WHAT THE TASK REQUIRES>
Please reply with one number only: how many lines in the entries below contain the string "attempts".

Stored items
※

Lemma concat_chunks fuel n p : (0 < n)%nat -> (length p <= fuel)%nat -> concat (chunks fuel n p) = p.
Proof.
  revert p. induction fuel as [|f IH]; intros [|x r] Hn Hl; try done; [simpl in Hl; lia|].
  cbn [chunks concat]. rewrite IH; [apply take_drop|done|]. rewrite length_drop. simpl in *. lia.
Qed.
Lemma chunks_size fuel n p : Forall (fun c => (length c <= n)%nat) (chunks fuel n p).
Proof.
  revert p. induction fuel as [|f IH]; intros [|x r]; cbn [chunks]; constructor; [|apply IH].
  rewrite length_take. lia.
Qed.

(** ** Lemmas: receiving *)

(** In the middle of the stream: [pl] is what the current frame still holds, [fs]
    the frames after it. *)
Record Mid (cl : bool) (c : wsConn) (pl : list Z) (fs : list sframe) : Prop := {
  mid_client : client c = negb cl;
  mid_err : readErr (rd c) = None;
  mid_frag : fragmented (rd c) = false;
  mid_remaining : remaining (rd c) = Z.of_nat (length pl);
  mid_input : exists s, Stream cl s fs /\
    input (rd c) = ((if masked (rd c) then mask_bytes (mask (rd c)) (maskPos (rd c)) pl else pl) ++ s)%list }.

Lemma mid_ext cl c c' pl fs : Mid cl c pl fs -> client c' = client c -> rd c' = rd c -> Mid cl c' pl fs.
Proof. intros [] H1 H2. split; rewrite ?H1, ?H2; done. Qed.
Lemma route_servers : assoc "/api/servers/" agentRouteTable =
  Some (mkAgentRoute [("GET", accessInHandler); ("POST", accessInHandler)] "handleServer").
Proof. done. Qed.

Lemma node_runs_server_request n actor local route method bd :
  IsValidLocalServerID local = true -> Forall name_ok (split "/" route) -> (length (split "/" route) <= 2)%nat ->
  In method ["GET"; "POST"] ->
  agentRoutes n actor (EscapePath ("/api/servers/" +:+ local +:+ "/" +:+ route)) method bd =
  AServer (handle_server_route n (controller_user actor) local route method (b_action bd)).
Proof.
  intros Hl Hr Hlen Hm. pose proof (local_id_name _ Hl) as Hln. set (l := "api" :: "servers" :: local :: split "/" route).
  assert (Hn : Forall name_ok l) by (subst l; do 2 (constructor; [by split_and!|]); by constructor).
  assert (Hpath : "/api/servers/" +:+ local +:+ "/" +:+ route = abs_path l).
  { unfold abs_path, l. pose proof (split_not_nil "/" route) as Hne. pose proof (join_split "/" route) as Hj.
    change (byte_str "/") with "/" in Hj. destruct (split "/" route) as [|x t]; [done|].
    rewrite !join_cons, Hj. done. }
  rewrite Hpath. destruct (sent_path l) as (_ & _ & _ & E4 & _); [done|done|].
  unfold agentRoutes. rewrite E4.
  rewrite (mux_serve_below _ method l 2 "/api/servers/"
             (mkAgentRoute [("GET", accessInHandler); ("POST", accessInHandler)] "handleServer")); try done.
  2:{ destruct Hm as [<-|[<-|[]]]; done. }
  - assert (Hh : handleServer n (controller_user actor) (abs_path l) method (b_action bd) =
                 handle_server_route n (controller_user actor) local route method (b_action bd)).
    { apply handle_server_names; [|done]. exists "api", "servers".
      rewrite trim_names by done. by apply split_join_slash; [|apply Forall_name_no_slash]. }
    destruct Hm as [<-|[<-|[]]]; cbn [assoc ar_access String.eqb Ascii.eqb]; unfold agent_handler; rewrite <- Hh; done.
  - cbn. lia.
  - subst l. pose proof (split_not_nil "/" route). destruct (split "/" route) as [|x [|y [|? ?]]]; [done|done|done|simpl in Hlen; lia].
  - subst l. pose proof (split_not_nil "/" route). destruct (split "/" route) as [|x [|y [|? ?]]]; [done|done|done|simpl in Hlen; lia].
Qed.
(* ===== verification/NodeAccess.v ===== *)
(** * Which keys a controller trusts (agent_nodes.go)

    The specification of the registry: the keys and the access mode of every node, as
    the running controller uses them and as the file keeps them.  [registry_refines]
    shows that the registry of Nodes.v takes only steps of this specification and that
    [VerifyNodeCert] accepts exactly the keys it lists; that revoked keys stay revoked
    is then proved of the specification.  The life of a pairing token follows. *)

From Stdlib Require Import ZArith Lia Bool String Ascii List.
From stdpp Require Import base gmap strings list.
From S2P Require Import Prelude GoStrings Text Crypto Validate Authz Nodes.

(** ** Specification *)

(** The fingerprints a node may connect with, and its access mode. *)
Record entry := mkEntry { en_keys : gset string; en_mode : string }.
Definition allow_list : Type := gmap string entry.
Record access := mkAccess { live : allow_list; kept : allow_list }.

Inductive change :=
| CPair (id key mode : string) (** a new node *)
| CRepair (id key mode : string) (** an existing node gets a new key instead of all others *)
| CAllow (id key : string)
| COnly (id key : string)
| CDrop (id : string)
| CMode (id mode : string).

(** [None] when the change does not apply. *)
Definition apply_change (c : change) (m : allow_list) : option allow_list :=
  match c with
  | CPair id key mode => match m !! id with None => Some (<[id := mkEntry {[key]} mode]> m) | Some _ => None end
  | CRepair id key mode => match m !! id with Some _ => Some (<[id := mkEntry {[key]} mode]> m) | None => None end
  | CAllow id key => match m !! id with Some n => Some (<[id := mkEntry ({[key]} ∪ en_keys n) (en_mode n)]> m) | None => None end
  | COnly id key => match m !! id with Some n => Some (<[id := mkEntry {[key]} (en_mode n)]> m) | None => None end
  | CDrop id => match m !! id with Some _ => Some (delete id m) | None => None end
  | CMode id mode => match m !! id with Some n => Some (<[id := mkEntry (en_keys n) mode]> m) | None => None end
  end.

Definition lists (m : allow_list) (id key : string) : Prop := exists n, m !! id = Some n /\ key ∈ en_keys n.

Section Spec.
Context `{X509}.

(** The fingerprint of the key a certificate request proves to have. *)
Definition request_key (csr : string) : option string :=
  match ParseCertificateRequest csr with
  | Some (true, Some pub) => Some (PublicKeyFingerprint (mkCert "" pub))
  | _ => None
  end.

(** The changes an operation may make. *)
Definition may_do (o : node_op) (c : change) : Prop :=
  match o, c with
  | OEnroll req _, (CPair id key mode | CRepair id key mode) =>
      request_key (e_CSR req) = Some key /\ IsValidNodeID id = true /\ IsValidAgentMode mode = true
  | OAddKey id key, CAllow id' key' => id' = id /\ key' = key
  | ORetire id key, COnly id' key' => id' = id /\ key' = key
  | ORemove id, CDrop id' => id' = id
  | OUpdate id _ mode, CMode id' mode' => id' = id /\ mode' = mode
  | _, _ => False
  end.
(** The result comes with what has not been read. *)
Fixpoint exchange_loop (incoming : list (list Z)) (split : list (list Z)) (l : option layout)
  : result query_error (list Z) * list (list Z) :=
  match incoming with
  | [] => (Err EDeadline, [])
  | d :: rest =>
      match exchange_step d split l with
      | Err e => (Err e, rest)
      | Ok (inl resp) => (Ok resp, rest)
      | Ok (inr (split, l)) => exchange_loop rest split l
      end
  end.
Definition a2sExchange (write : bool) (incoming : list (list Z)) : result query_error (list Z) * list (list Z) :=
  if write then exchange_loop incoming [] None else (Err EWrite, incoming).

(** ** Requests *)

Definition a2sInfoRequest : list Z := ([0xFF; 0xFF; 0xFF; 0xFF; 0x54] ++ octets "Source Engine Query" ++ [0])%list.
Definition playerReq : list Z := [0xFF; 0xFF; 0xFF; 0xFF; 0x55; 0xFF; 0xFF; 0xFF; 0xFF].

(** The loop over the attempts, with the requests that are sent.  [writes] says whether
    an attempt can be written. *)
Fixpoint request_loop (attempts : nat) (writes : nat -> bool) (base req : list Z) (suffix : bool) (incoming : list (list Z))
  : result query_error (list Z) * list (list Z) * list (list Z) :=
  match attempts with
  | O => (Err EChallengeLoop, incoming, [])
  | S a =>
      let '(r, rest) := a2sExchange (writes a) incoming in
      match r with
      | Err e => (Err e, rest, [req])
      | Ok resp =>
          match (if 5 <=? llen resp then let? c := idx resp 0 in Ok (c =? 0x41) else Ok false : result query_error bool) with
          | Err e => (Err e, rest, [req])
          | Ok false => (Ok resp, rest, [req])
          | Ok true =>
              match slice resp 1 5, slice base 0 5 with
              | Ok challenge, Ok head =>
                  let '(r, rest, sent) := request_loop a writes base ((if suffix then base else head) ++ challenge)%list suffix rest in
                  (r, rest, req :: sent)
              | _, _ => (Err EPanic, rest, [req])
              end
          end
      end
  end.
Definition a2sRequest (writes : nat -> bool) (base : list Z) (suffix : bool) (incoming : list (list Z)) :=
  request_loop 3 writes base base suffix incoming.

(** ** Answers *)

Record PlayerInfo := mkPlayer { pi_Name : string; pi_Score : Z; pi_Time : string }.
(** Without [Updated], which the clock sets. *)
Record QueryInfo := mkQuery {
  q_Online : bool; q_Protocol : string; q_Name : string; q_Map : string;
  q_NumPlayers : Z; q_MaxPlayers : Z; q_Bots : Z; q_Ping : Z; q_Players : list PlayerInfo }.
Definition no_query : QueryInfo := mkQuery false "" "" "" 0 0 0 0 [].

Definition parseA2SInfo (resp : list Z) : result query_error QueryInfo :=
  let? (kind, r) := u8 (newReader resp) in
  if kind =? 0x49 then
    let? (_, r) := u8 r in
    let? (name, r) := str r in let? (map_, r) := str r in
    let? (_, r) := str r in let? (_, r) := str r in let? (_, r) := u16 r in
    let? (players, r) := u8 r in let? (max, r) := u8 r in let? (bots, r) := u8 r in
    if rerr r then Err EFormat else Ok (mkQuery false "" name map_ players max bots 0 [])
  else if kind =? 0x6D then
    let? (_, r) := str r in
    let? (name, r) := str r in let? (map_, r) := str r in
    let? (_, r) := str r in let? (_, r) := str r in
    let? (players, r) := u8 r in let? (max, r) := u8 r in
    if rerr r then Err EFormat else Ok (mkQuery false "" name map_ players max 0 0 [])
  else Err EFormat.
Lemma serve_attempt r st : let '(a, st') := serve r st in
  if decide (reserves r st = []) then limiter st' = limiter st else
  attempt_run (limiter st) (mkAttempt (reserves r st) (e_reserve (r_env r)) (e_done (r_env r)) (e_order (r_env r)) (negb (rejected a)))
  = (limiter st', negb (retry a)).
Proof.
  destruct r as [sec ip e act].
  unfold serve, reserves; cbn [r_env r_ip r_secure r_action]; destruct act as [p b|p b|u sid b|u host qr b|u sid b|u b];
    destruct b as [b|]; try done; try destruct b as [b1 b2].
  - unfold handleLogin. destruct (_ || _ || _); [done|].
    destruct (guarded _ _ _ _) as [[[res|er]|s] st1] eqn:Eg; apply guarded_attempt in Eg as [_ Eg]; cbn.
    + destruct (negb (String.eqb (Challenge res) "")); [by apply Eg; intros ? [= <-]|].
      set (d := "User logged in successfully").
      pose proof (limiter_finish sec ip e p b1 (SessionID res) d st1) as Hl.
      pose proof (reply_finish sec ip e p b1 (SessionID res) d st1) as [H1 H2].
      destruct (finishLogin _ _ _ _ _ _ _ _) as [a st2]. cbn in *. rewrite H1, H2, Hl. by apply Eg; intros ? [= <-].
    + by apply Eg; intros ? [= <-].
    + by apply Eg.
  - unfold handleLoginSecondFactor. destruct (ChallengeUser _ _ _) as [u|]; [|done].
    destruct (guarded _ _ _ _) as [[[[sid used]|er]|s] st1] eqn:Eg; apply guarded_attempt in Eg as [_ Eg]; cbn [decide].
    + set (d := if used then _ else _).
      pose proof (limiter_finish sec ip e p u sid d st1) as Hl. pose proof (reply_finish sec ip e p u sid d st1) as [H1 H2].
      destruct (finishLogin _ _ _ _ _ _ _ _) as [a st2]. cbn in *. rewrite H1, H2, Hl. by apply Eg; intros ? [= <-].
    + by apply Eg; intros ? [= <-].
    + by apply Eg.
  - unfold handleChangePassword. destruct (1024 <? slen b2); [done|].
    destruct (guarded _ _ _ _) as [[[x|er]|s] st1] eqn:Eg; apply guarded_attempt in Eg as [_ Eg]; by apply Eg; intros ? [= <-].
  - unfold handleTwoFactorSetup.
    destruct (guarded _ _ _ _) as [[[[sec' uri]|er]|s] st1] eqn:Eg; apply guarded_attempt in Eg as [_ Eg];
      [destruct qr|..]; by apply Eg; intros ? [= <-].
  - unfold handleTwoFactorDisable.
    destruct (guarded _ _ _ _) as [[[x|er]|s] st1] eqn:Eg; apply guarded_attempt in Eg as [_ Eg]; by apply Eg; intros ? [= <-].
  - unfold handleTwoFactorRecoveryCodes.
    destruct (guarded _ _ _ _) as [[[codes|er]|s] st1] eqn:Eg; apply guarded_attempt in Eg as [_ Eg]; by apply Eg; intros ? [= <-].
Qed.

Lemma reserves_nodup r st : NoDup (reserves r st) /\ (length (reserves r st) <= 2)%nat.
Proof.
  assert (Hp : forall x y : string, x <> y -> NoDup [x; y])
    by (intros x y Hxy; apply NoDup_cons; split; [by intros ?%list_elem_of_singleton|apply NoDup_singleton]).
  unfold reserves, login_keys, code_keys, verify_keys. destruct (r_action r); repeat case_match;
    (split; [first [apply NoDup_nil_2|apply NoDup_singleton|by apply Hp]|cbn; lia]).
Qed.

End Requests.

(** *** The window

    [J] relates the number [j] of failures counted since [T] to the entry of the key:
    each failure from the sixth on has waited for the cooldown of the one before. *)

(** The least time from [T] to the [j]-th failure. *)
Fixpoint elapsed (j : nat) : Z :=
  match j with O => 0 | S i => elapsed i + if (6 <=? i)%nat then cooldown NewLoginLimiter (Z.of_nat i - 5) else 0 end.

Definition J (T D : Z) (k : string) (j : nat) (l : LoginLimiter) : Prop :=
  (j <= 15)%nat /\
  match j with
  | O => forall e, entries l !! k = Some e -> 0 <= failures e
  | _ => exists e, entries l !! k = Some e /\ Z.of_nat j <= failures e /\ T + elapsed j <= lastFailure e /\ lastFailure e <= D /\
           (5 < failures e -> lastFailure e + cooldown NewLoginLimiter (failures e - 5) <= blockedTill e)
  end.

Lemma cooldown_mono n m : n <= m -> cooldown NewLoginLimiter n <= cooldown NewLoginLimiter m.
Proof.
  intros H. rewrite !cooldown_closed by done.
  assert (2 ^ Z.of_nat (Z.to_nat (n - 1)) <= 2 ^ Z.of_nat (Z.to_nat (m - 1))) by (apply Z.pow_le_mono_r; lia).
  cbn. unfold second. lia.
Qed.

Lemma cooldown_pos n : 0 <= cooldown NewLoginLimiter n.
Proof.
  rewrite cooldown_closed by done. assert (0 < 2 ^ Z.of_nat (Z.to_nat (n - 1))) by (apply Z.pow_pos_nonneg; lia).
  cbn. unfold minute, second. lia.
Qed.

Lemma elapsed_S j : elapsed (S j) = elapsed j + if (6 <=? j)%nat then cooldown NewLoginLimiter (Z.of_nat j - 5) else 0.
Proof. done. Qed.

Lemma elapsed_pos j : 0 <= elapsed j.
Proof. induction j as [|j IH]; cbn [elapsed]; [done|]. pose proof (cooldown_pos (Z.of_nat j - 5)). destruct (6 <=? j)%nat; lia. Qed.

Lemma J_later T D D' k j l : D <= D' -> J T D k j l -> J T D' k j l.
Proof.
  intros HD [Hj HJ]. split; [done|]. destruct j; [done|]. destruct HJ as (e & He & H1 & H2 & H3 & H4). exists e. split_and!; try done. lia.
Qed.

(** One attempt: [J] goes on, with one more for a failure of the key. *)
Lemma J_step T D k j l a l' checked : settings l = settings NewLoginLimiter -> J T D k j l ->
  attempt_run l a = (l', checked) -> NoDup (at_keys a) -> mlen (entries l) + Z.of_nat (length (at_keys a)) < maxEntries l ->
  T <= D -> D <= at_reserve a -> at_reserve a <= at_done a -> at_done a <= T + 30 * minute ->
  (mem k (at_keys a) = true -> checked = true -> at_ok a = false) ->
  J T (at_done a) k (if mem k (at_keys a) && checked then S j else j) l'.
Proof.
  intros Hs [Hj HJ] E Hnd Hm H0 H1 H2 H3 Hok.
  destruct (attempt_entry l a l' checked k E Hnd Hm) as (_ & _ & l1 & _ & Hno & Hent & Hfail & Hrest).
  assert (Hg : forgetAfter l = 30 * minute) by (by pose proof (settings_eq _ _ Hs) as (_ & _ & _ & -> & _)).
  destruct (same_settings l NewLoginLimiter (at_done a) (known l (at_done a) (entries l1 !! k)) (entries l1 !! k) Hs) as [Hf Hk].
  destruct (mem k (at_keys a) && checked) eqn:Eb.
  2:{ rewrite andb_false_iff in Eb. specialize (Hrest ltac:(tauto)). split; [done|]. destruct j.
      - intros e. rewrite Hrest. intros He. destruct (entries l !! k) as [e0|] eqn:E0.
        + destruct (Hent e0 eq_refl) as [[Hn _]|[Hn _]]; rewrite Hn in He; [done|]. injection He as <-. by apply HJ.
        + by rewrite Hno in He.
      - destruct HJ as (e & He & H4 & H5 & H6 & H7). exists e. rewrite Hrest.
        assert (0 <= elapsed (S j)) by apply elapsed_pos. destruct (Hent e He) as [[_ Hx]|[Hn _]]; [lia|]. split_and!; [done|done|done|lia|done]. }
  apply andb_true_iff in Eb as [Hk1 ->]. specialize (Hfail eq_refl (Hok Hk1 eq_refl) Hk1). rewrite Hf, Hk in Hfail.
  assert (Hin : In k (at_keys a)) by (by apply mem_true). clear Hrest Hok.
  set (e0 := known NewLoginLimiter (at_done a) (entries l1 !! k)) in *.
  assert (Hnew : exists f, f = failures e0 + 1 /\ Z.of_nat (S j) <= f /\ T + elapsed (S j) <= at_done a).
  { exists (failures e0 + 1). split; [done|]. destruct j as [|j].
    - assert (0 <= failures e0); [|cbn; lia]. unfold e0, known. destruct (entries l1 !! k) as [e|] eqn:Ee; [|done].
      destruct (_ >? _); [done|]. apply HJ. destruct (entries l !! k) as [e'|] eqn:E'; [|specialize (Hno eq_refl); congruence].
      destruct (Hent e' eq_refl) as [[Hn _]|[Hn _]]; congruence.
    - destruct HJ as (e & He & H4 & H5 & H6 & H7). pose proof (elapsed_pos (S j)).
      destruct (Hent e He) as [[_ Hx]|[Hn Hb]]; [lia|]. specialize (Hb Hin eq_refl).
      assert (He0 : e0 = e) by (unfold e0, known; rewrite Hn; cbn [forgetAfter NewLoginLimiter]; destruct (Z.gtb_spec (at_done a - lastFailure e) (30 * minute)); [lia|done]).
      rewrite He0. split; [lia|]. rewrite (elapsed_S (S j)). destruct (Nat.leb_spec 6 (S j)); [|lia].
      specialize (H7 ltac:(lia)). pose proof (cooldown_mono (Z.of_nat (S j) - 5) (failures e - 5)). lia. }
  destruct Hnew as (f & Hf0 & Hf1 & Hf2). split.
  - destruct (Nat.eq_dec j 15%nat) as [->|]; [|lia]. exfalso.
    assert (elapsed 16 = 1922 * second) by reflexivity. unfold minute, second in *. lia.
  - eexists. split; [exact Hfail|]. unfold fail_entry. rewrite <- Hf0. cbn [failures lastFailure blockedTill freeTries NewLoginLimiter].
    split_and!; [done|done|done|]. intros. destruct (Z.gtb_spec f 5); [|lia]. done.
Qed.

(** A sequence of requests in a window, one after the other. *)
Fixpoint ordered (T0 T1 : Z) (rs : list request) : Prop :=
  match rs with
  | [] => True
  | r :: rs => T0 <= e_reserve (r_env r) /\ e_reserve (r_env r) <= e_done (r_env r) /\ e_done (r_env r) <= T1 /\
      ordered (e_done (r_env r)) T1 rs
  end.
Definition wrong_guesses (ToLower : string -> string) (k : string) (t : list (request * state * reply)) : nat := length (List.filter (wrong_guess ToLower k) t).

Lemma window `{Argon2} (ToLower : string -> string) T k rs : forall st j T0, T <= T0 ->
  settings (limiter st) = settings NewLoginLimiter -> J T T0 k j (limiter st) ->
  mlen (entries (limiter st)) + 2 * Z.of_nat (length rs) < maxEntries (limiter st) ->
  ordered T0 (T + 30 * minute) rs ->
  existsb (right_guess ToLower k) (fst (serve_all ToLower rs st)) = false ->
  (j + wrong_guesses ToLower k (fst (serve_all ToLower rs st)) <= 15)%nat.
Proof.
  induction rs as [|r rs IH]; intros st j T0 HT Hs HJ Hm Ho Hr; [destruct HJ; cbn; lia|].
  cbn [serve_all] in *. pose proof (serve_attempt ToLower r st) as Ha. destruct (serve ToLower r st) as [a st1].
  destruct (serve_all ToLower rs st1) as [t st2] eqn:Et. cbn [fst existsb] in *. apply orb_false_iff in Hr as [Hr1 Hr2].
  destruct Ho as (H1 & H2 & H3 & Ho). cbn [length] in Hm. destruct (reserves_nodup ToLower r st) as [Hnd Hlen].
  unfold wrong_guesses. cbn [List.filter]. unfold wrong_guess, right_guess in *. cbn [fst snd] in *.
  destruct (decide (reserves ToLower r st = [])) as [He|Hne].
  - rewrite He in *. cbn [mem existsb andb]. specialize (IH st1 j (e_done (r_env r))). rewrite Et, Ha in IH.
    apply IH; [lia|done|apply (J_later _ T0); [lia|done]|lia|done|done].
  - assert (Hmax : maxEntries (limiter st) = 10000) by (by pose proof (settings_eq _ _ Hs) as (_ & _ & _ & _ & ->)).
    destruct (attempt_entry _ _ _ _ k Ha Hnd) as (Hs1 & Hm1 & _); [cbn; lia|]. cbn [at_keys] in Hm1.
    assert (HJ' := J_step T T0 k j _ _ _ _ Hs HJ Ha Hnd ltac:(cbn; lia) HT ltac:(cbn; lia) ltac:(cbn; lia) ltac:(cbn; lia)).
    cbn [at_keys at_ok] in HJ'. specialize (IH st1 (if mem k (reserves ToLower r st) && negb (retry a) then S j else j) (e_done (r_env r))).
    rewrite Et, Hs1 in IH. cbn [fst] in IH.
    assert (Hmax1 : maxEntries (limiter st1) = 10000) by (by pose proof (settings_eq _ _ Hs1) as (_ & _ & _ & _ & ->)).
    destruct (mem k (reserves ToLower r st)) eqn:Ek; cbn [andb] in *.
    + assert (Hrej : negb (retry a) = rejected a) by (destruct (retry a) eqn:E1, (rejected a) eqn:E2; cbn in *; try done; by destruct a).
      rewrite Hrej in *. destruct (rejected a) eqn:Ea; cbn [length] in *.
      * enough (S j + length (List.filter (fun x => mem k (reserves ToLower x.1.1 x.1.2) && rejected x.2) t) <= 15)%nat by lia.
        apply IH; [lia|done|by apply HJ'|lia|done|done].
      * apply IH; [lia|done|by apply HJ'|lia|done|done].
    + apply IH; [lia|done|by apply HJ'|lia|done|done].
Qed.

※

YOUR SOLUTION>
3